> **Material shown**:
(* ===== verification/GoTime.v ===== *)
(** * Floats and times of the Go runtime

    The replayer configures pacing, sampling and back-pressure with [float64]
    values and compares them with durations.  [float64] is IEEE 754 binary64 as
    the Standard Library specifies it; an instant is its nanoseconds since the
    Unix epoch and a [time.Duration] an int64 of nanoseconds. *)
From Stdlib Require Import SpecFloat.
From S2P Require Import Prelude.

(** ** float64 *)
Definition float64 : Type := spec_float.

(** [float64(z)] of an integer. *)
Definition float_of_Z (z : Z) : float64 := binary_normalize 53 1024 z 0 false.
Definition fdiv (x y : float64) : float64 := SFdiv 53 1024 x y.
Definition fadd (x y : float64) : float64 := SFadd 53 1024 x y.
Definition fltb (x y : float64) : bool := SFltb x y.
Definition fleb (x y : float64) : bool := SFleb x y.

Lemma positive_not_below x : fltb (SpecFloat.S754_zero false) x = true → fleb x (SpecFloat.S754_zero false) = false.
Proof. unfold fltb, fleb, SFltb, SFleb. destruct x as [b|b| |b m e]; try done; by destruct b. Qed.

(** Converting a float that does not fit an int64 (or is not a number) gives a
    value the language leaves to the implementation. *)
Class FloatConv := {
  float_oob : Z;
  float_oob_range : - 2 ^ 63 ≤ float_oob < 2 ^ 63 }.

(** The integer part of a finite float. *)
Definition trunc_float (s : bool) (m : positive) (e : Z) : Z :=
  let v := if 0 <=? e then Zpos m * 2 ^ e else Zpos m / 2 ^ (- e) in
  if s then - v else v.

(** [int64(x)] *)
Definition int64_of_float `{FloatConv} (x : float64) : Z :=
  match x with
  | S754_zero _ => 0
  | S754_finite s m e =>
      let v := trunc_float s m e in
      if (- 2 ^ 63 <=? v) && (v <? 2 ^ 63) then v else float_oob
  | _ => float_oob
  end.

(** ** Durations and instants *)
Definition Second : Z := 1000000000.

(** [t.Sub(u)] saturates at the bounds of a duration. *)
Definition time_Sub (t u : Z) : Z := Z.max (- 2 ^ 63) (Z.min (2 ^ 63 - 1) (t - u)).

(** [d.Seconds()] *)
Definition Seconds (d : Z) : float64 :=
  fadd (float_of_Z (Z.quot d Second)) (fdiv (float_of_Z (Z.rem d Second)) (float_of_Z Second)).

(** The zero [time.Time], 1 January of year 1. *)
Definition zeroTime : Z := -62135596800 * Second.

(** ** Facts *)
Lemma int64_of_float_range `{FloatConv} x : - 2 ^ 63 ≤ int64_of_float x < 2 ^ 63.
Proof.
  destruct x as [| | |s m e]; simpl int64_of_float; try apply float_oob_range; [lia|].
  case_match eqn:E; [|apply float_oob_range].
  apply andb_true_iff in E as [?%Z.leb_le ?%Z.ltb_lt]. lia.
Qed.

Lemma time_Sub_exact t u : - 2 ^ 63 ≤ t - u < 2 ^ 63 → time_Sub t u = t - u.
Proof. unfold time_Sub. lia. Qed.

(** *** Exact conversion and division by a power of two *)
Lemma digits2_bounds p :
  2 ^ (Zpos (digits2_pos p) - 1) ≤ Zpos p < 2 ^ Zpos (digits2_pos p).
Proof.
  induction p as [p IH|p IH|]; [| |simpl; lia]; cbn [digits2_pos];
    rewrite Pos2Z.inj_succ; replace (Z.succ (Z.pos (digits2_pos p)) - 1) with (Z.succ (Z.pos (digits2_pos p) - 1)) by lia;
    rewrite !Z.pow_succ_r by lia; lia.
Qed.

Lemma digits2_unique p d : 0 < d → 2 ^ (d - 1) ≤ Zpos p < 2 ^ d → Zpos (digits2_pos p) = d.
Proof.
  intros Hd Hp. pose proof (digits2_bounds p) as Hb.
  assert (Zpos (digits2_pos p) - 1 < d) by (apply (Z.pow_lt_mono_r_iff 2); lia).
  assert (d - 1 < Zpos (digits2_pos p)) by (apply (Z.pow_lt_mono_r_iff 2); lia). lia.
Qed.

(** A mantissa of 53 digits is not rounded. *)
Lemma round_exact m e :
  2 ^ 52 ≤ Zpos m < 2 ^ 53 → -1074 ≤ e ≤ 971 →
  binary_round_aux 53 1024 false (Zpos m) e loc_Exact = S754_finite false m e.
Proof.
  intros Hm He. pose proof (digits2_unique m 53 ltac:(lia) Hm) as Hd.
  assert (shr_fexp 53 1024 (Zpos m) e loc_Exact = (Build_shr_record (Zpos m) false false, e)) as Hs.
  { unfold shr_fexp, fexp, emin. cbn [Zdigits2]. rewrite Hd.
    replace (Z.max (53 + e - 53) (3 - 1024 - 53) - e) with 0 by lia. done. }
  unfold binary_round_aux. rewrite Hs. cbn [shr_m loc_of_shr_record round_nearest_even]. rewrite Hs.
  cbn [shr_m]. by rewrite (proj2 (Z.leb_le e (1024 - 53))) by lia.
Qed.

(** Neither is one of 54 digits whose last digit is 0. *)
Lemma round_exact_double m e :
  2 ^ 52 ≤ Zpos m < 2 ^ 53 → -1074 ≤ e ≤ 971 →
  binary_round_aux 53 1024 false (Zpos (xO m)) (e - 1) loc_Exact = S754_finite false m e.
Proof.
  intros Hm He. pose proof (digits2_unique (xO m) 54 ltac:(lia) ltac:(lia)) as Hd.
  pose proof (round_exact m e Hm He) as Hr. revert Hr. unfold binary_round_aux.
  assert (shr_fexp 53 1024 (Zpos (xO m)) (e - 1) loc_Exact = (Build_shr_record (Zpos m) false false, e)) as ->.
  { unfold shr_fexp, fexp, emin. cbn [Zdigits2]. rewrite Hd.
    replace (Z.max (54 + (e - 1) - 53) (3 - 1024 - 53) - (e - 1)) with 1 by lia. cbn. f_equal. lia. }
  assert (shr_fexp 53 1024 (Zpos m) e loc_Exact = (Build_shr_record (Zpos m) false false, e)) as ->.
  { unfold shr_fexp, fexp, emin. cbn [Zdigits2]. rewrite (digits2_unique m 53 ltac:(lia) Hm).
    replace (Z.max (53 + e - 53) (3 - 1024 - 53) - e) with 0 by lia. done. }
  done.
Qed.

Lemma shift_pos_Z d p : Zpos (shift_pos d p) = Zpos p * 2 ^ Zpos d.
Proof. rewrite shift_pos_correct. rewrite Z.pow_pos_fold. lia. Qed.

Lemma float_of_Z_exact z :
  0 < z < 2 ^ 53 →
  ∃ m k, float_of_Z z = S754_finite false m (- k) ∧ 0 ≤ k ≤ 52 ∧ Zpos m = z * 2 ^ k ∧
    2 ^ 52 ≤ Zpos m < 2 ^ 53.
Proof.
  intros Hz. destruct z as [|p|]; try lia. pose proof (digits2_bounds p) as Hb.
  set (d := Zpos (digits2_pos p)) in *.
  assert (d - 1 < 53) by (apply (Z.pow_lt_mono_r_iff 2); lia).
  assert (1 ≤ d) by (unfold d; lia).
  unfold float_of_Z, binary_normalize, binary_round, fexp, emin, shl_align. fold d. clearbody d.
  replace (Z.max (d + 0 - 53) (3 - 1024 - 53) - 0) with (d - 53) by lia.
  replace (Z.max (d + 0 - 53) (3 - 1024 - 53)) with (d - 53) by lia.
  assert (2 ^ 52 = 2 ^ (d - 1) * 2 ^ (53 - d)) as Hlo by (rewrite <- Z.pow_add_r by lia; f_equal; lia).
  assert (2 ^ 53 = 2 ^ d * 2 ^ (53 - d)) as Hhi by (rewrite <- Z.pow_add_r by lia; f_equal; lia).
  assert (0 < 2 ^ (53 - d)) by (apply Z.pow_pos_nonneg; lia).
  destruct (d - 53) as [|x|x] eqn:Ed; [| lia |].
  - assert (d = 53) as -> by lia. exists p, 0. rewrite round_exact by lia. split; [done|]. lia.
  - exists (shift_pos x p), (53 - d).
    assert (Zpos (shift_pos x p) = Zpos p * 2 ^ (53 - d)) as Hm
      by (rewrite shift_pos_Z; do 2 f_equal; lia).
    assert (2 ^ 52 ≤ Zpos (shift_pos x p) < 2 ^ 53) as Hs by (rewrite Hm; nia).
    change (Pos.iter xO p x) with (shift_pos x p).
    rewrite round_exact by lia. split; [f_equal; lia|]. lia.
Qed.

(** [2 ^ j] as a float. *)
Definition float_pow2 (j : Z) : float64 := S754_finite false (2 ^ 52)%positive (j - 52).

Lemma fdiv_pow2 m k j :
  2 ^ 52 ≤ Zpos m < 2 ^ 53 → 0 ≤ k ≤ 52 → -512 ≤ j ≤ 512 →
  fdiv (S754_finite false m (- k)) (float_pow2 j) = S754_finite false m (- k - j).
Proof.
  intros Hm Hk Hj. unfold fdiv, float_pow2, SFdiv, SFdiv_core_binary, fexp, emin, Zdigits2.
  rewrite (digits2_unique m 53 ltac:(lia) Hm).
  change (Z.pos (digits2_pos (2 ^ 52))) with 53. change (Z.pos (2 ^ 52)) with (2 ^ 52).
  assert (Z.min (Z.max (53 + - k - (53 + (j - 52)) - 53) (3 - 1024 - 53)) (- k - (j - 52)) = - k - j - 1)
    as He by lia.
  set (e' := Z.min _ _). assert (e' = - k - j - 1) as -> by exact He.
  replace (- k - (j - 52) - (- k - j - 1)) with 53 by lia.
  assert (Z.div_eucl (Z.shiftl (Z.pos m) 53) (2 ^ 52) = (Z.pos (xO m), 0)) as ->.
  { rewrite Z.shiftl_mul_pow2 by lia.
    assert (Z.pos m * 2 ^ 53 = 2 ^ 52 * Z.pos (xO m) + 0) as Heq
      by (rewrite (Pos2Z.inj_xO m), Z.add_0_r; change (2 ^ 53) with (2 ^ 52 * 2); lia).
    pose proof (Z.div_unique_pos (Z.pos m * 2 ^ 53) (2 ^ 52) (Z.pos (xO m)) 0 ltac:(lia) Heq) as Hq.
    pose proof (Z.mod_unique_pos (Z.pos m * 2 ^ 53) (2 ^ 52) (Z.pos (xO m)) 0 ltac:(lia) Heq) as Hr.
    unfold Z.div, Z.modulo in Hq, Hr. destruct (Z.div_eucl _ _). by subst. }
  change (new_location (2 ^ 52) 0) with loc_Exact.
  apply (round_exact_double m (- k - j)); lia.
Qed.

(** Dividing an integer below [2 ^ 53] by a power of two and truncating is the
    integer division. *)
Lemma scale_pow2 `{FloatConv} z j :
  0 < z < 2 ^ 53 → -9 ≤ j ≤ 512 →
  int64_of_float (fdiv (float_of_Z z) (float_pow2 j)) = Z.shiftr z j.
Proof.
  intros Hz Hj. destruct (float_of_Z_exact z Hz) as (m & k & -> & Hk & Hmz & Hm).
  rewrite fdiv_pow2 by lia. cbn [int64_of_float].
  assert (trunc_float false m (- k - j) = Z.shiftr z j) as ->.
  { unfold trunc_float. rewrite Hmz. destruct (Z.leb_spec 0 (- k - j)) as [Hle|Hgt].
    - assert (Z.shiftr z j = z * 2 ^ (- j)) as ->
        by (rewrite <- (Z.opp_involutive j) at 1; rewrite Z.shiftr_opp_r, Z.shiftl_mul_pow2 by lia; done).
      rewrite <- Z.mul_assoc, <- Z.pow_add_r by lia. do 2 f_equal. lia.
    - replace (- (- k - j)) with (k + j) by lia. destruct (Z.leb_spec 0 j) as [Hp|Hn].
      + rewrite Z.shiftr_div_pow2 by lia. rewrite Z.pow_add_r, (Z.mul_comm (2 ^ k)) by lia.
        apply Z.div_mul_cancel_r; apply Z.pow_nonzero; lia.
      + rewrite <- (Z.opp_involutive j) at 2. rewrite Z.shiftr_opp_r, Z.shiftl_mul_pow2 by lia.
        replace (2 ^ k) with (2 ^ (- j) * 2 ^ (k + j)) by (rewrite <- Z.pow_add_r by lia; f_equal; lia).
        rewrite Z.mul_assoc. apply Z.div_mul. apply Z.pow_nonzero; lia. }
  assert (0 ≤ Z.shiftr z j < 2 ^ 63).
  { split; [apply Z.shiftr_nonneg; lia|]. destruct (Z.leb_spec 0 j).
    - rewrite Z.shiftr_div_pow2 by lia.
      assert (z / 2 ^ j ≤ z) by (apply Z.div_le_upper_bound; [|nia]; apply Z.pow_pos_nonneg; lia). lia.
    - rewrite <- (Z.opp_involutive j). rewrite Z.shiftr_opp_r, Z.shiftl_mul_pow2 by lia.
      assert (2 ^ (- j) ≤ 2 ^ 9) by (apply Z.pow_le_mono_r; lia). nia. }
  by rewrite (proj2 (Z.leb_le _ _)), (proj2 (Z.ltb_lt _ _)) by lia.
Qed.

(** ** Formatting an instant

    [Format] writes the civil date and time of the instant in its location, of
    which only the offset from UTC at that instant, in seconds, matters. *)

(** Year, month and day of a number of days since 1 January 1970. *)
Definition civil (days : Z) : Z * Z * Z :=
  let z := days + 719468 in
  let era := z / 146097 in
  let doe := z mod 146097 in
  let yoe := (doe - doe / 1460 + doe / 36524 - doe / 146096) / 365 in
  let doy := doe - (365 * yoe + yoe / 4 - yoe / 100) in
  let mp := (5 * doy + 2) / 153 in
  let d := doy - (153 * mp + 2) / 5 + 1 in
  let m := if mp <? 10 then mp + 3 else mp - 9 in
  (yoe + era * 400 + (if m <=? 2 then 1 else 0), m, d).

(** [n] decimal digits. *)
Fixpoint digits (n : nat) (z : Z) : list Z :=
  match n with
  | O => []
  | S n => digits n (z / 10) ++ [48 + z mod 10]
  end.

(** [2006-01-02] *)
Definition fmt_date (t off : Z) : list Z :=
  let '(y, m, d) := civil ((t + off * Second) / (86400 * Second)) in
  digits 4 y ++ 45 :: digits 2 m ++ 45 :: digits 2 d.

(** [15:04:05.000000-07:00] *)
Definition fmt_clock (t off : Z) : list Z :=
  let ns := (t + off * Second) mod (86400 * Second) in
  let s := ns / Second in
  let z := Z.abs off / 60 in
  digits 2 (s / 3600) ++ 58 :: digits 2 (s / 60 mod 60) ++ 58 :: digits 2 (s mod 60) ++
  46 :: digits 6 (ns mod Second / 1000) ++
  (if off <? 0 then 45 else 43) :: digits 2 (z / 60) ++ 58 :: digits 2 (z mod 60).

> **Work to complete**:
Reply with a number only, showing how many lines of the material contain the word "SFdiv".

> **Solution to this exercise**:
2